Based on above-mentioned analysis, when the corresponding fingerprint of the content of text is N fingerprints, the step S23 includes Step:
All paper unit fingerprints are divided into M blocks, to form M paper fingerprint piecemeal, wherein each paper fingerprint piecemeal With N/M fingerprints;
Each paper fingerprint piecemeal is compared with each fingerprint piecemeal successively, to find out similar all fingerprints.
Step S24 loads corresponding Similar Text content according to all similar fingerprints found;
It is to be understood that there are similar fingerprint between the corresponding fingerprint of content of text fingerprint corresponding with paper, that Necessarily there are Similar Text contents in urtext data between content of text and paper, can be by fingerprint and text Correspondence between appearance is searched with similar fingerprint, to carry out the load of Similar Text content.
Still by taking the inverted index established in the present embodiment as an example, the step S24 may include step:
Determine the fingerprint piecemeal belonging to each similar fingerprint;
Using the similar fingerprint as keyword, from inverted index where the affiliated fingerprint piecemeal of the keyword described in lookup The corresponding Similar Text content of similar fingerprint.
Since the corresponding fingerprint foundation of content of text has inverted index, similar fingerprint can be first passed through and find affiliated finger Line piecemeal is quickly found from the correspondence fingerprint piecemeal in corresponding Similar Text then using similar fingerprint as keyword Hold.
Step S25 calculates institute according to the Similar Text content, the total number of word of the paper unit and the paper Similarity between review text and the content of text.
It should be noted that the calculating of similar number of words is related to the distance of feature vector between text, pass through the size of distance The similar situation between text can be assessed.And the calculating of similar number of words and all Similar Text contents and corresponding paper list The similar situation of word between member is related, therefore can calculate phase by Similar Text content and corresponding paper unit Like number of words, the similarity between paper and content of text then can be calculated in conjunction with paper total number of word.
It is paper this gives fingerprint matching to obtain the specific method of similarity between content of text and paper The implementation of duplicate checking provides technical foundation.In addition, having also set up the multiple index of the corresponding fingerprint of content of text, help to accelerate The real-time response of paper duplicate checking and obtaining for paper duplicate checking result.

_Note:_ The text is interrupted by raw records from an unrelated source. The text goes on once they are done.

(** Whatever happens while the CSV file is rewritten, the JSON file already
    holds the new document and the console is untouched. *)
Lemma save_data_frame (data : json) (w : world) :
  data_writable w = true →
  data_file (save_data data w).2 = Some (Document data) ∧
  stdout (save_data data w).2 = stdout w.
Proof.
  intros Hw. rewrite save_data_eq, Hw, bind_lift.
  destruct (py_getitem data "clicks") as [c|e]; [|done].
  rewrite bind_lift. destruct (py_iter c) as [cl|e]; [|done].
  destruct (for_each_frame _ save_data_body cl
              (World (Some (Document data)) (Some [csv_header]) (stdout w))) as [H1 H2].
  done.
Qed.

Lemma save_data_ok (data c : json) (cl : list json) (rs : list csv_row) (w : world) :
  data_writable w = true →
  py_getitem data "clicks" = Ok c →
  py_iter c = Ok cl →
  comprehension csv_row_of cl = Ok rs →
  save_data data w =
  (Ok tt, World (Some (Document data)) (Some (csv_header :: rs)) (stdout w)).
Proof.
  intros Hw Hc Hcl Hrs.
  rewrite save_data_eq, Hw, bind_lift, Hc, bind_lift, Hcl.
  rewrite (for_each_ok _ save_data_body cl rs _ Hrs).
  destruct cl; [|reflexivity].
  simpl in Hrs. injection Hrs as <-. reflexivity.
Qed.

Lemma save_data_ok_inv (data : json) (w : world) :
  (save_data data w).1 = Ok tt →
  data_writable w = true ∧
  ∃ c cl rs, py_getitem data "clicks" = Ok c ∧ py_iter c = Ok cl ∧
             comprehension csv_row_of cl = Ok rs.
Proof.
  rewrite save_data_eq. destruct (data_writable w); [|discriminate].
  rewrite bind_lift.
  destruct (py_getitem data "clicks") as [c|e] eqn:Hc; [|discriminate].
  rewrite bind_lift. destruct (py_iter c) as [cl|e] eqn:Hcl; [|discriminate].
  intros H. destruct (for_each_ok_inv _ save_data_body cl _ H) as [rs Hrs].
  split; [reflexivity|]. exists c, cl, rs. done.
Qed.

(** ** The track handler *)

(** [track_click] step by step, with the binds of the monad unfolded. *)
Lemma track_click_eq (req : request) (clk : clock) (w : world) :
  track_click req clk w =
  match loaded (data_file w) with
  | Raise e => (Raise e, w)
  | Ok data =>
      match py_getitem data "clicks" with
      | Raise e => (Raise e, w)
      | Ok clicks =>
          match py_iter clicks with
          | Raise e => (Raise e, w)
          | Ok elems =>
              match comprehension (λ click, py_getitem click "ip") elems with
              | Raise e => (Raise e, w)
              | Ok existing_ips =>
                  if py_in (get_client_ip req) existing_ips then
                    (Ok (Redirect TARGET_URL 302), say (returning_visitor_line req clk) w)
                  else
                    match py_append clicks (click_record req clk) with
                    | Raise e => (Raise e, w)
                    | Ok clicks' =>
                        match save_data (with_clicks data clicks') w with
                        | (Raise e, w') => (Raise e, w')
                        | (Ok _, w') =>
                            (Ok (Redirect TARGET_URL 302), say (new_visitor_line req clk) w')
                        end
                    end
              end
          end
      end
  end.
Proof.
  unfold track_click. rewrite bind_load_data.
  destruct (loaded (data_file w)) as [data|e]; [|reflexivity].
  rewrite bind_lift. destruct (py_getitem data "clicks") as [clicks|e]; [|reflexivity].
  rewrite bind_lift. destruct (py_iter clicks) as [elems|e]; [|reflexivity].
  rewrite bind_lift.
  destruct (comprehension (λ click, py_getitem click "ip") elems) as [ips|e]; [|reflexivity].
  unfold mbind at 1, M_bind at 1.
  destruct (py_in (get_client_ip req) ips); simpl.
  - reflexivity.
  - fold (click_record req clk). rewrite bind_lift.
    destruct (py_append clicks (click_record req clk)) as [clicks'|e]; [|reflexivity].
    unfold mbind at 1, M_bind at 1.
    destruct (save_data (with_clicks data clicks') w) as [[[]|e] w']; reflexivity.
Qed.

(** ** The IP resolver *)

Lemma py_split_hd (s : string) : hd EmptyString (py_split comma s) = first_element s.
Proof.
  induction s as [|c s IH]; simpl; [reflexivity|].
  destruct (Ascii.eqb c comma); [reflexivity|].
  destruct (py_split comma s) as [|p ps]; simpl in *; congruence.
Qed.

Lemma py_split_nonempty (sep : ascii) (s : string) : py_split sep s ≠ [].
Proof.
  destruct s as [|c s]; simpl; [discriminate|].
  destruct (Ascii.eqb c sep); [discriminate|].
  destruct (py_split sep s); discriminate.
Qed.

Lemma py_lstrip_list (s : string) :
  list_ascii_of_string (py_lstrip s) = drop_spaces (list_ascii_of_string s).
Proof.
  induction s as [|c s IH]; simpl; [reflexivity|].
  destruct (is_space c); [assumption|reflexivity].
Qed.

Lemma drop_spaces_snoc (l : list ascii) (c : ascii) :
  drop_spaces (l ++ [c]) =
  match drop_spaces l with
  | [] => if is_space c then [] else [c]
  | r => r ++ [c]
  end.
Proof.
  induction l as [|x l IH]; simpl; [reflexivity|].
  destruct (is_space x); [assumption|reflexivity].
Qed.

Lemma py_rstrip_list (l : list ascii) :
  py_rstrip (string_of_list_ascii l) = string_of_list_ascii (rev (drop_spaces (rev l))).
Proof.
  induction l as [|c l IH]; simpl; [reflexivity|].
  rewrite IH, drop_spaces_snoc.
  destruct (drop_spaces (rev l)) as [|x r]; simpl.
  - destruct (is_space c); reflexivity.
  - rewrite rev_app_distr. simpl.
    destruct (rev r ++ [x]) as [|y t] eqn:E; [|reflexivity].
    destruct (rev r); discriminate.
Qed.

Lemma py_strip_trim (s : string) : py_strip s = trim s.
Proof.
  unfold py_strip, trim.
  rewrite <- py_lstrip_list, <- py_rstrip_list, string_of_list_ascii_of_string.
  reflexivity.
Qed.

Lemma truthy_present_nonempty (h : gmap string string) (k : string) :
  truthy (h !! k) = bool_decide (is_Some (present_nonempty h k)).
Proof.
  unfold present_nonempty. destruct (h !! k) as [[|c s]|]; reflexivity.
Qed.

Lemma get_client_ip_resolve (req : request) :
  get_client_ip req = resolve_with present_nonempty req.
Proof.
  unfold get_client_ip, resolve_with, present_nonempty.
  rewrite py_split_hd, py_strip_trim.
  destruct (headers req !! "X-Forwarded-For") as [[|c s]|];
    destruct (headers req !! "X-Real-IP") as [[|c' s']|]; reflexivity.
Qed.

Lemma dict_lookup_store {V : Type} (k : string) (v : V) (m : list (string * V)) :
  dict_lookup k (dict_store k v m) = Some v.
Proof.
  induction m as [|[k' v'] m IH]; simpl.
  - rewrite String.eqb_refl. reflexivity.
  - destruct (String.eqb k k') eqn:E; simpl; rewrite E; [reflexivity|assumption].
Qed.

Lemma py_in_strings (s : string) (l : list string) :
  py_in s (JStr <$> l) = bool_decide (s ∈ l).
Proof.
  unfold py_in. induction l as [|x l IH]; [reflexivity|].
  rewrite fmap_cons. cbn [existsb py_eq_str].
  rewrite IH. destruct (String.eqb_spec s x) as [->|Hne].
  - symmetry. apply bool_decide_eq_true. left.
  - simpl. apply bool_decide_ext. rewrite elem_of_cons.
    split; [auto | intros [?|?]; [contradiction | assumption]].
Qed.

(** The files after [track_click]: either both are as before, or the JSON
    file holds the loaded object with the new record at the end of its list. *)
Lemma track_click_effect (req : request) (clk : clock) (w : world) :
  (data_file (track_click req clk w).2 = data_file w ∧
   csv_file (track_click req clk w).2 = csv_file w) ∨
  (∃ m l, loaded (data_file w) = Ok (JObj m) ∧
          dict_lookup "clicks" m = Some (JArr l) ∧
          data_file (track_click req clk w).2 =
            Some (Document (JObj (dict_store "clicks" (JArr (l ++ [click_record req clk])) m)))).
Proof.
  rewrite track_click_eq.
  destruct (loaded (data_file w)) as [data|e] eqn:Hload; [|left; done].
  destruct (py_getitem data "clicks") as [clicks|e] eqn:Hclicks; [|left; done].
  destruct (py_iter clicks) as [elems|e]; [|left; done].
  destruct (comprehension _ elems) as [ips|e]; [|left; done].
  destruct (py_in (get_client_ip req) ips); [left; done|].
  destruct clicks as [| | | | |l|]; try (left; done).
  destruct data as [| | | | | |m]; try discriminate.
  simpl in Hclicks. destruct (dict_lookup "clicks" m) as [v|] eqn:Hm; [|discriminate].
  injection Hclicks as ->. simpl py_append. cbv iota beta.
  destruct (data_writable w) eqn:Hw.
  - right. exists m, l. split; [reflexivity|]. split; [exact Hm|].
    pose proof (save_data_frame
                  (with_clicks (JObj m) (JArr (l ++ [click_record req clk]))) w Hw) as [Hd _].
    destruct (save_data _ w) as [[[]|e] w']; exact Hd.
  - left. rewrite save_data_unwritable by exact Hw. done.
Qed.

Lemma store_clicks_appended (w w' : world) (m : list (string * json)) (l l' : list json) :
  loaded (data_file w) = Ok (JObj m) →
  dict_lookup "clicks" m = Some (JArr l) →
  data_file w' = Some (Document (JObj (dict_store "clicks" (JArr l') m))) →
  store_clicks w = Some l ∧ store_clicks w' = Some l'.
Proof.
  intros Hload Hl Hd. unfold store_clicks. rewrite Hload, Hd. simpl.
  rewrite Hl, dict_lookup_store. done.
Qed.

Lemma store_clicks_unchanged (w w' : world) :
  data_file w' = data_file w → store_clicks w' = store_clicks w.
Proof. unfold store_clicks. intros ->. reflexivity. Qed.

Referring to Fig. 3, being the thin of step S25 in the paper duplicate checking method based on terminal that further embodiment of this invention proposes Change flow diagram.The step S25 includes step S251 to step S255.

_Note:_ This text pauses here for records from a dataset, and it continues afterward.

Lemma dropTrailingDashes_includes s q :
  includes s q = false -> includes (dropTrailingDashes s) q = false.
Proof.
  intros H. destruct (includes (dropTrailingDashes s) q) eqn:E; [|reflexivity].
  apply includes_spec in E as [pre [suf E]].
  destruct (dropTrailingDashes_app s) as [t Ht].
  assert (Hs : includes s q = true).
  { apply includes_spec. exists pre, (suf ++ t). rewrite Ht, E.
    clear. induction pre as [|a pre IH]; simpl.
    - induction q as [|b q IH]; simpl; [reflexivity | rewrite IH; reflexivity].
    - rewrite IH. reflexivity. }
  congruence.
Qed.

Lemma dropTrailingDashes_chars p s :
  allChars p s = true -> allChars p (dropTrailingDashes s) = true.
Proof.
  induction s as [|c s IH]; simpl; [reflexivity|]. intros H.
  apply andb_true_iff in H as [Hc H].
  destruct ((c =? "-")%char && allDashes s); [reflexivity|].
  simpl. rewrite Hc, (IH H). reflexivity.
Qed.

Lemma dropTrailingDashes_first s :
  firstIs "-" s = false -> firstIs "-" (dropTrailingDashes s) = false.
Proof.
  destruct s as [|c s]; simpl; [reflexivity|]. intros H. rewrite H. simpl. exact H.
Qed.

Lemma dropTrailingDashes_empty s :
  dropTrailingDashes s = EmptyString <-> allDashes s = true.
Proof.
  induction s as [|c s IH]; simpl; [tauto|].
  destruct (c =? "-")%char; simpl.
  - destruct (allDashes s) eqn:E; [tauto|].
    split; [discriminate | intros H; discriminate H].
  - split; [discriminate | intros H; discriminate H].
Qed.

Lemma dropTrailingDashes_last s : lastIs "-" (dropTrailingDashes s) = false.
Proof.
  induction s as [|c s IH]; simpl; [reflexivity|].
  destruct ((c =? "-")%char && allDashes s) eqn:E; [reflexivity|].
  cbn [lastIs]. destruct (dropTrailingDashes s) eqn:D; [|exact IH].
  apply dropTrailingDashes_empty in D. rewrite D, andb_true_r in E. exact E.
Qed.

(** X1.  Whatever the name, the text [slugifyId] puts after [sdrgrp-] holds
    lower-case letters, digits and dashes only, neither starts nor ends with a
    dash, and has no two dashes in a row. *)
Theorem slug_is_clean :
  forall s,
    slugifyId s = "sdrgrp-" ++ slugBody s
    /\ allChars isSlugOrDash (slugBody s) = true
    /\ firstIs "-" (slugBody s) = false
    /\ lastIs "-" (slugBody s) = false
    /\ includes (slugBody s) "--" = false.
Proof.
  intros s. unfold slugBody, stripDashes.
  destruct (replaceRuns_no_double (toLowerCase s)) as [Hd _].
  split; [reflexivity | split; [|split; [|split]]].
  - apply dropTrailingDashes_chars, dropLeadingDashes_chars, replaceRuns_chars.
  - apply dropTrailingDashes_first, dropLeadingDashes_first.
  - apply dropTrailingDashes_last.
  - apply dropTrailingDashes_includes, dropLeadingDashes_includes, Hd.
Qed.

Lemma lowerAscii_idem c : lowerAscii (lowerAscii c) = lowerAscii c.
Proof. destruct c as [[] [] [] [] [] [] [] []]; reflexivity. Qed.

Lemma toLowerCase_idem s : toLowerCase (toLowerCase s) = toLowerCase s.
Proof. induction s as [|c s IH]; simpl; [reflexivity | rewrite lowerAscii_idem, IH; reflexivity]. Qed.

Lemma slugOrDash_cases c :
  isSlugOrDash c = true -> isSlugChar c = false -> c = "-"%char.
Proof.
  unfold isSlugOrDash. intros H E. rewrite E in H. apply Ascii.eqb_eq. exact H.
Qed.

Lemma toLowerCase_slug t : allChars isSlugOrDash t = true -> toLowerCase t = t.
Proof.
  induction t as [|c t IH]; simpl; [reflexivity|]. intros H.
  apply andb_true_iff in H as [Hc H]. rewrite (IH H). f_equal.
  destruct (isSlugChar c) eqn:E; [apply isSlugChar_lower; exact E|].
  rewrite (slugOrDash_cases _ Hc E). reflexivity.
Qed.

Lemma replaceRuns_fixed t :
  allChars isSlugOrDash t = true ->
  includes t "--" = false ->
  replaceRuns false t = t /\ (firstIs "-" t = false -> replaceRuns true t = t).
Proof.
  induction t as [|c t IH]; [split; reflexivity|].
  cbn [allChars]. rewrite includes_cons, prefix_two_dashes.
  intros H Hd. apply andb_true_iff in H as [Hc H]. apply orb_false_iff in Hd as [Hp Hd].
  destruct (IH H Hd) as [IHf IHt]. cbn [replaceRuns].
  destruct (isSlugChar c) eqn:E.
  - rewrite IHf. split; reflexivity.
  - pose proof (slugOrDash_cases _ Hc E) as ->. cbn [Ascii.eqb Bool.eqb andb] in Hp.
    split; [rewrite (IHt Hp); reflexivity | intros Hf; discriminate Hf].
Qed.

Lemma dropLeadingDashes_fixed t : firstIs "-" t = false -> dropLeadingDashes t = t.
Proof. destruct t as [|c t]; simpl; [reflexivity | intros ->; reflexivity]. Qed.

Lemma allDashes_last c t : (c =? "-")%char && allDashes t = true -> lastIs "-" (String c t) = true.
Proof.
  revert c. induction t as [|d t IH]; intros c H.
  - simpl in H |- *. rewrite andb_true_r in H. exact H.
  - apply andb_true_iff in H as [_ H]. cbn [lastIs]. apply IH. exact H.
Qed.

Lemma dropTrailingDashes_fixed t : lastIs "-" t = false -> dropTrailingDashes t = t.
Proof.
  induction t as [|c t IH]; [reflexivity|]. intros H. cbn [dropTrailingDashes].
  destruct ((c =? "-")%char && allDashes t) eqn:E.
  - rewrite (allDashes_last _ _ E) in H. discriminate H.
  - f_equal. destruct t as [|d t]; [reflexivity|]. apply IH. exact H.
Qed.

Lemma slugBody_fixed t :
  allChars isSlugOrDash t = true -> firstIs "-" t = false -> lastIs "-" t = false ->
  includes t "--" = false -> slugBody t = t.
Proof.
  intros Hc Hf Hl Hd. unfold slugBody, stripDashes.
  rewrite (toLowerCase_slug _ Hc), (proj1 (replaceRuns_fixed _ Hc Hd)).
  rewrite (dropLeadingDashes_fixed _ Hf). apply dropTrailingDashes_fixed. exact Hl.
Qed.

Lemma allChars_app p a b : allChars p (a ++ b) = allChars p a && allChars p b.
Proof.
  induction a as [|c a IH]; [reflexivity|]. cbn [append allChars].
  rewrite IH, andb_assoc. reflexivity.
Qed.

Lemma lastIs_app c a b : b <> EmptyString -> lastIs c (a ++ b) = lastIs c b.
Proof.
  intros Hb. induction a as [|d a IH]; [reflexivity|]. cbn [append].
  destruct (a ++ b) as [|x t] eqn:E.
  - destruct a; [cbn [append] in E; contradiction | discriminate E].
  - cbn [lastIs]. exact IH.
Qed.

Lemma slugBody_shape s :
  allChars isSlugOrDash (slugBody s) = true
  /\ firstIs "-" (slugBody s) = false
  /\ lastIs "-" (slugBody s) = false
  /\ includes (slugBody s) "--" = false.
Proof.
  unfold slugBody, stripDashes.
  destruct (replaceRuns_no_double (toLowerCase s)) as [Hd _].
  split; [|split; [|split]].
  - apply dropTrailingDashes_chars, dropLeadingDashes_chars, replaceRuns_chars.
  - apply dropTrailingDashes_first, dropLeadingDashes_first.
  - apply dropTrailingDashes_last.
  - apply dropTrailingDashes_includes, dropLeadingDashes_includes, Hd.
Qed.

(** The identifier of a clean text is the prefix and the text. *)
Lemma slugBody_clean s : slugBody (slugBody s) = slugBody s.
Proof.
  destruct (slugBody_shape s) as [Hc [Hf [Hl Hd]]].
  apply slugBody_fixed; assumption.
Qed.

(** X2.  The text after the prefix is a fixed point: slugified, it gives
    the identifier it comes from.  The identifier itself is not: slugifying it
    puts a second prefix in front of it, and when the text after the prefix is
    empty the dash that ends the identifier is lost.  Names that differ in
    ASCII case only get the same identifier. *)
Theorem slug_is_stable :
  forall s,
    slugifyId (slugBody s) = slugifyId s
    /\ (slugBody s <> EmptyString -> slugifyId (slugifyId s) = "sdrgrp-" ++ slugifyId s)
    /\ (slugBody s = EmptyString -> slugifyId (slugifyId s) = "sdrgrp-sdrgrp")
    /\ slugifyId (toLowerCase s) = slugifyId s.
Proof.
  intros s. destruct (slugBody_shape s) as [Hc [Hf [Hl Hd]]].
  split; [|split; [|split]].
  - unfold slugifyId. rewrite slugBody_clean. reflexivity.
  - intros Hne. change (slugifyId (slugifyId s)) with ("sdrgrp-" ++ slugBody (slugifyId s)).
    f_equal. unfold slugifyId. apply slugBody_fixed.
    + rewrite allChars_app, Hc. reflexivity.
    + reflexivity.
    + rewrite (lastIs_app _ _ _ Hne). exact Hl.
    + cbn [append]. rewrite !includes_cons, !prefix_two_dashes. cbn [Ascii.eqb Bool.eqb andb orb].
      rewrite Hf, Hd. reflexivity.
  - intros He. change (slugifyId s) with ("sdrgrp-" ++ slugBody s). rewrite He. reflexivity.
  - unfold slugifyId, slugBody. rewrite toLowerCase_idem. reflexivity.
Qed.

Lemma slug_is_stable_witness :
  slugifyId (slugifyId "NYX Cosmology") = "sdrgrp-sdrgrp-nyx-cosmology"
  /\ slugifyId (slugifyId "?!") = "sdrgrp-sdrgrp".
Proof.
  exact (conj
    (proj1 (proj2 (slug_is_stable "NYX Cosmology")) ltac:(discriminate))
    (proj1 (proj2 (proj2 (slug_is_stable "?!"))) eq_refl)).
Defined.

Lemma replaceRuns_allDashes b s :
  allDashes (replaceRuns b (toLowerCase s)) = allChars notAlnum s.
Proof.
  revert b. induction s as [|c s IH]; intros b; [reflexivity|].
  cbn [toLowerCase replaceRuns allChars]. unfold notAlnum at 1, isAlnum.
  destruct (isSlugChar (lowerAscii c)) eqn:E.
  - cbn [allDashes negb andb]. rewrite (isSlugChar_not_dash _ E). reflexivity.
  - cbn [negb andb]. destruct b; [apply IH|]. cbn [allDashes]. apply IH.
Qed.

Lemma dropLeadingDashes_allDashes s : allDashes (dropLeadingDashes s) = allDashes s.
Proof.
  induction s as [|c s IH]; [reflexivity|]. cbn [dropLeadingDashes allDashes].
  destruct (c =? "-")%char eqn:E; [exact IH|]. cbn [allDashes]. rewrite E. reflexivity.
Qed.

(** X3.  A name that holds an ASCII letter or a digit never has an empty
    identifier body, and an ASCII name that holds none always has one.  The
    default [uncategorized] replaces the empty name only: every other ASCII
    name without letters and digits gets the bare [collapse-sdrgrp-]. *)
Theorem slug_is_empty_without_alphanumerics :
  forall name,
    (allChars notAlnum name = false -> slugBody name <> EmptyString)
    /\ (isAscii name = true -> allChars notAlnum name = true ->
        slugBody name = EmptyString)
    /\ (isAscii name = true -> name <> EmptyString -> allChars notAlnum name = true ->
        safeGroupId name = "collapse-sdrgrp-")
    /\ safeGroupId EmptyString = "collapse-sdrgrp-uncategorized".
Proof.
  intros name.
  assert (H : slugBody name = EmptyString <-> allChars notAlnum name = true).
  { unfold slugBody, stripDashes.
    rewrite dropTrailingDashes_empty, dropLeadingDashes_allDashes, replaceRuns_allDashes.
    reflexivity. }
  split; [|split; [|split; [|reflexivity]]].
  - intros Hf He. rewrite (proj1 H He) in Hf. discriminate Hf.
  - intros _ Ha. exact (proj2 H Ha).
  - intros _ Hne Ha. unfold safeGroupId, slugifyId.
    assert (Ho : orStr name "uncategorized" = name)
      by (destruct name; [contradiction | reflexivity]).
    rewrite Ho, (proj2 H Ha). reflexivity.
Qed.

Lemma slug_is_empty_without_alphanumerics_witness :
  slugBody "HACC (1 GB)" <> EmptyString
  /\ slugBody "?!" = EmptyString /\ safeGroupId "?!" = "collapse-sdrgrp-".
Proof.
  pose proof (slug_is_empty_without_alphanumerics "?!") as [_ [H [H' _]]].
  exact (conj (proj1 (slug_is_empty_without_alphanumerics "HACC (1 GB)") eq_refl)
              (conj (H eq_refl eq_refl) (H' eq_refl ltac:(discriminate) eq_refl))).
Defined.

(** ** Guessing the category of a benchmark from its name *)

Lemma testAny_spec keywords n :
  testAny keywords n = true <-> exists k, In k keywords /\ Substring k n.
Proof.
  unfold testAny. rewrite existsb_exists.
  split; intros [k [Hin H]]; exists k; split; try exact Hin; apply includes_spec; exact H.
Qed.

Step S251 is found out from all paper units in each Similar Text according to the Similar Text content Hold corresponding similar paper unit;
Similar paper unit in the present embodiment may include:The similarity that second paper document file page is shown is more than default The sentence when sentence and similarity marked in paper when threshold value is less than predetermined threshold value in paper, i.e., all theories of similarity Literary unit is the set that content is associated between content of text and paper.

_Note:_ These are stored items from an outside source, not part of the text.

(** The percentages of the model, with the rounding direction of the
    floats at a tie, are the ones of the float computation
    [round(count / total * 100, 1)], for every total up to 10^11. *)
Lemma percentage_is_float_percentage (count total : Z) :
  (0 < total <= 100000000000)%Z -> (0 <= count <= total)%Z ->
  percentage float_tie_up count total = float_percentage count total.
Proof.
  intros Ht Hc. unfold percentage, float_percentage. f_equal.
  symmetry. now apply FloatFacts.float_tenths_nearest.
Qed.

(** With the rounding direction of the floats, the statistics of a
    collection of up to 10^11 records are the float computations of the
    source. *)
Lemma stats_are_float_percentages (data : list item) :
  (0 < length data)%nat -> (len data <= 100000000000)%Z ->
  calculate_sentiment_stats float_tie_up data =
  {| positive := float_percentage (count_sentiment "positive" data)
                                  (len data);
     negative := float_percentage (count_sentiment "negative" data)
                                  (len data);
     neutral := float_percentage
                  (len data - count_sentiment "positive" data
                   - count_sentiment "negative" data) (len data);
     count := len data |}.
Proof.
  intros Hlen Hmax. destruct data as [|it data]; [simpl in Hlen; lia |].
  cbn [calculate_sentiment_stats].
  pose proof (counts_partition (it :: data)) as Hpart.
  pose proof (count_sentiment_nonneg "positive" (it :: data)) as Hp0.
  pose proof (count_sentiment_nonneg "negative" (it :: data)) as Hn0.
  assert (Ht : (0 < len (it :: data))%Z) by (unfold len; simpl length; lia).
  rewrite !percentage_is_float_percentage by lia. reflexivity.
Qed.

(** C3, as amended.  For every non-empty collection the three percentages
    of [calculate_sentiment_stats] are floats whose sum is within 0.1 of
    100.0 up to the representation error of the floats (at most 3 * 2^-47
    more), and the count is the size of the collection; for the empty
    collection all four fields are 0. *)
Theorem stats_percentages_sum_near_100
    (tie_up : Z -> Z -> bool) (data : list item) :
  calculate_sentiment_stats tie_up [] =
    {| positive := 0; negative := 0; neutral := 0; count := 0 |} /\
  ((0 < length data)%nat ->
   (Qabs (positive (calculate_sentiment_stats tie_up data)
          + negative (calculate_sentiment_stats tie_up data)
          + neutral (calculate_sentiment_stats tie_up data) - 100)
    <= (1 # 10) + 3 * float_error)%Q /\
   count (calculate_sentiment_stats tie_up data) = Z.of_nat (length data)).
Proof.
  split; [reflexivity |].
  intros Hlen. destruct data as [|it data]; [simpl in Hlen; lia |].
  cbn [calculate_sentiment_stats positive negative neutral count].
  split; [|reflexivity].
  set (total := len (it :: data)).
  assert (Ht : (0 < total)%Z) by (unfold total, len; simpl length; lia).
  pose proof (counts_partition (it :: data)) as Hpart. fold total in Hpart.
  pose proof (count_sentiment_nonneg "positive" (it :: data)) as Hp0.
  pose proof (count_sentiment_nonneg "negative" (it :: data)) as Hn0.
  set (pos := count_sentiment "positive" (it :: data)) in *.
  set (neg := count_sentiment "negative" (it :: data)) in *.
  assert (Hp1 : (0 <= pos <= total)%Z) by lia.
  assert (Hn1 : (0 <= neg <= total)%Z) by lia.
  assert (Hu1 : (0 <= total - pos - neg <= total)%Z) by lia.
  pose proof (round_tenths_close tie_up pos total Ht) as Hp.
  pose proof (round_tenths_close tie_up neg total Ht) as Hn.
  pose proof (round_tenths_close tie_up (total - pos - neg) total Ht) as Hu.
  destruct (percentage_close tie_up pos total Ht Hp1) as [Fp _].
  destruct (percentage_close tie_up neg total Ht Hn1) as [Fn _].
  destruct (percentage_close tie_up (total - pos - neg) total Ht Hu1)
    as [Fu _].
  assert (Hs : (Qabs ((round_tenths tie_up pos total # 10)
                      + (round_tenths tie_up neg total # 10)
                      + (round_tenths tie_up (total - pos - neg) total # 10)
                      - 100) <= 1 # 10)%Q).
  { apply tenths_sum.
    set (kp := round_tenths tie_up pos total) in *.
    set (kn := round_tenths tie_up neg total) in *.
    set (ku := round_tenths tie_up (total - pos - neg) total) in *.
    nia. }
  revert Fp Fn Fu Hs.
  generalize (percentage tie_up pos total) as p.
  generalize (percentage tie_up neg total) as n.
  generalize (percentage tie_up (total - pos - neg) total) as u.
  generalize (round_tenths tie_up pos total # 10) as a.
  generalize (round_tenths tie_up neg total # 10) as b.
  generalize (round_tenths tie_up (total - pos - neg) total # 10) as c.
  intros c b a u n p Fp Fn Fu Hs.
  apply Qabs_Qle_condition in Fp, Fn, Fu, Hs.
  apply Qabs_Qle_condition. unfold float_error in *. lra.
Qed.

Step S252 segments each Similar Text content and corresponding similar paper unit, obtains each phase Set is segmented like the text participle set of content of text and the paper of each similar paper unit;Wherein, a text participle Set is made of several words in a Similar Text content, and a paper participle set is by a similar paper unit Several words constitute;
Since the distance that the determination of similar number of words is related to feature vector between text calculates, and the calculating of similar number of words with The similar situation of word between all Similar Text contents and corresponding paper unit is related, it is therefore desirable to in Similar Text Appearance is segmented with corresponding paper unit, and technology can refer to existing participle tool used by specific participle and participle is calculated Method, herein without repeating.After each Similar Text and corresponding similar paper unit are segmented, you can segmented The set that word afterwards is constituted, wherein obtaining paper participle set, single similar text after single similar paper unit participle Text participle set is obtained after this content participle.Similar paper can be calculated by paper participle set and text participle set Jie Kade similarities between unit and Similar Text content, or referred to as Jie Kade similarity factors.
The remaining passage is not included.